Seven years ago, I spent my first sojourn in India at a school in the rural East Garo Hills district of Meghalaya. All of the teachers lived in the campus compound. Out of twenty-off families, only two had any sort of personal mechanized transportation: the principal had a car (a Maruti 800), and one of the teachers had a Bajaj motor scooter. Everybody else got around by walking, catching buses on the other side of the river, piling into the school sumo when it went to market, or bumming rides from the one teacher with a scooter.

Five years later, when I went back to Meghalaya to visit, there was only one family that didn’t have a scooter or motorcycle, and the others were asking when they would get one too.
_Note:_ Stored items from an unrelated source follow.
Lemma backfill_applies_iff (video_path : option string) (base : dict) :
  backfill_applies video_path base = true <->
  exists p, video_path = Some p /\ PyStr.truthy p = true /\
            path_exists p = true /\
            truthy (dict_get base "videoPath" VNone) = false.
Proof.
  unfold backfill_applies. split.
  - destruct video_path as [p|]; [|discriminate].
    rewrite !andb_true_iff, negb_true_iff. intros [[Hp He] Ht].
    now exists p.
  - intros (p & -> & Hp & He & Ht). now rewrite Hp, He, Ht.
Qed.

Lemma branch_artifacts_manifest (a : Args.t) (r : ExecutionResult)
  (text : string) (manifest : value) :
  path_exists (resolved_manifest_path a) = true ->
  read_text (resolved_manifest_path a) = Ok text ->
  json_loads text = Some manifest ->
  branch_artifacts a r =
  manifest_artifacts (scenario_id_of a r) (title_of r) manifest.
Proof.
  intros He Hr Hj. unfold branch_artifacts. rewrite He, Hr. simpl.
  now rewrite Hj.
Qed.

Lemma branch_artifacts_extraction (a : Args.t) (r : ExecutionResult) :
  path_exists (resolved_manifest_path a) = false ->
  branch_artifacts a r =
  Ok (extracted_artifacts (scenario_id_of a r) (title_of r)
        (visit r (new_visitor (resolve (Args.output_dir a))))).
Proof. intros He. unfold branch_artifacts. now rewrite He. Qed.

Lemma main_of_branch (a : Args.t) (r : ExecutionResult) :
  load_result (resolve (Args.output_xml a)) = Ok r ->
  main a =
  base <- branch_artifacts a r ;;
  write_artifacts a (backfill_video (Args.video_path a) base).
Proof. intros Hl. unfold main. now rewrite Hl. Qed.

(** A write that returns has made the directory and written the file. *)
Lemma write_artifacts_ok (a : Args.t) (final : dict) (out : Output) :
  write_artifacts a final = Ok out ->
  out = {| written_to := resolve (Args.artifacts_json a);
           artifacts := final |} /\
  mkdir_parent (resolve (Args.artifacts_json a)) = Ok tt /\
  write_json (resolve (Args.artifacts_json a)) final = Ok tt.
Proof.
  unfold write_artifacts.
  destruct (mkdir_parent (resolve (Args.artifacts_json a))) as [[]|];
    [|discriminate].
  cbn [bind].
  destruct (write_json (resolve (Args.artifacts_json a)) final) as [[]|];
    [|discriminate].
  cbn [bind]. now intros [= <-].
Qed.

(** A run that finds the manifest file and writes an artifact has read a
    JSON object from it. *)
Lemma main_manifest_inv (a : Args.t) (out : Output) :
  path_exists (resolved_manifest_path a) = true ->
  main a = Ok out ->
  exists r text m,
    load_result (resolve (Args.output_xml a)) = Ok r /\
    read_text (resolved_manifest_path a) = Ok text /\
    json_loads text = Some (VDict m) /\
    branch_artifacts a r =
      Ok [ ("scenarioId", VStr (scenario_id_of a r));
           ("title", VStr (title_of r));
           ("steps", dict_get m "steps" (VList []));
           ("videoPath", dict_get m "videoPath" VNone);
           ("rawVideoPath", dict_get m "rawVideoPath" VNone) ].
Proof.
  intros He Hm. unfold main in Hm.
  destruct (load_result (resolve (Args.output_xml a))) as [r|] eqn:Hl;
    [|discriminate].
  cbn [bind] in Hm.
  destruct (branch_artifacts a r) as [base|] eqn:Hbase; [|discriminate].
  unfold branch_artifacts in Hbase. rewrite He in Hbase.
  destruct (read_text (resolved_manifest_path a)) as [text|] eqn:Hr;
    [|discriminate].
  cbn [bind] in Hbase.
  destruct (json_loads text) as [manifest|] eqn:Hj; [|discriminate].
  destruct manifest as [| | | | | |m]; try discriminate.
  exists r, text, m. repeat split; try assumption.
  unfold branch_artifacts. rewrite He, Hr. cbn [bind]. now rewrite Hj.
Qed.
One of the teachers who now rode everywhere on his motorcycle spoke wistfully of the old days when everybody used to walk all the time.

In the early years of the twentieth century, when Americans first started buying cars in large numbers, optimistic car advocates claimed that automobility would usher in a new democratic age, when citizens could drive wherever they pleased, free from the tyranny of the railroads. Although cars did lead to new dependencies—on oil companies, tire companies, and of course the auto manufacturers themselves—cars did allow Americans to be more mobile than ever before.

Something similar is happening in India, except more with scooters and motorcycles than with cars. Thanks to scootermobility, residents of both city and country can go more places with more ease than ever before. Whole families pile onto single bikes to go on picnics. Teenagers and twenty-somethings escape the parental gaze to hang out in waste areas or old ruins on the edge of town.

Alongside the perks, scooters and motorcycles also come with many of the same pitfalls as cars, such as polluted skies and people who never walk anywhere anymore. There are also three shortcomings that aren’t shared by cars, which should give the builders of 21st-century India pause. The first is minimal safety protections. Motorcycles can go as fast as cars, but they have no room for crumple zones or roll bars. A seatbelt on a motorcycle would not do anyone any good. Second, two-wheelers have the loudest, shrillest horns of any vehicles. On any given day, they do more to create urban India’s noise pollution problem than anything else. And third, two-wheelers can insinuate themselves into places that cars could never go, thus endangering pedestrians and generally trampling cities in new ways. The pleasant pedestrian promenade at Connaught Place in New Delhi becomes not so pleasant when you constantly have to worry about getting run over by a scooter.

Motorcycles waiting at a light on Jawaharlal Nehru Marg, Jaipur.

Motorcycles waiting at a light on Jawaharlal Nehru Marg, Jaipur.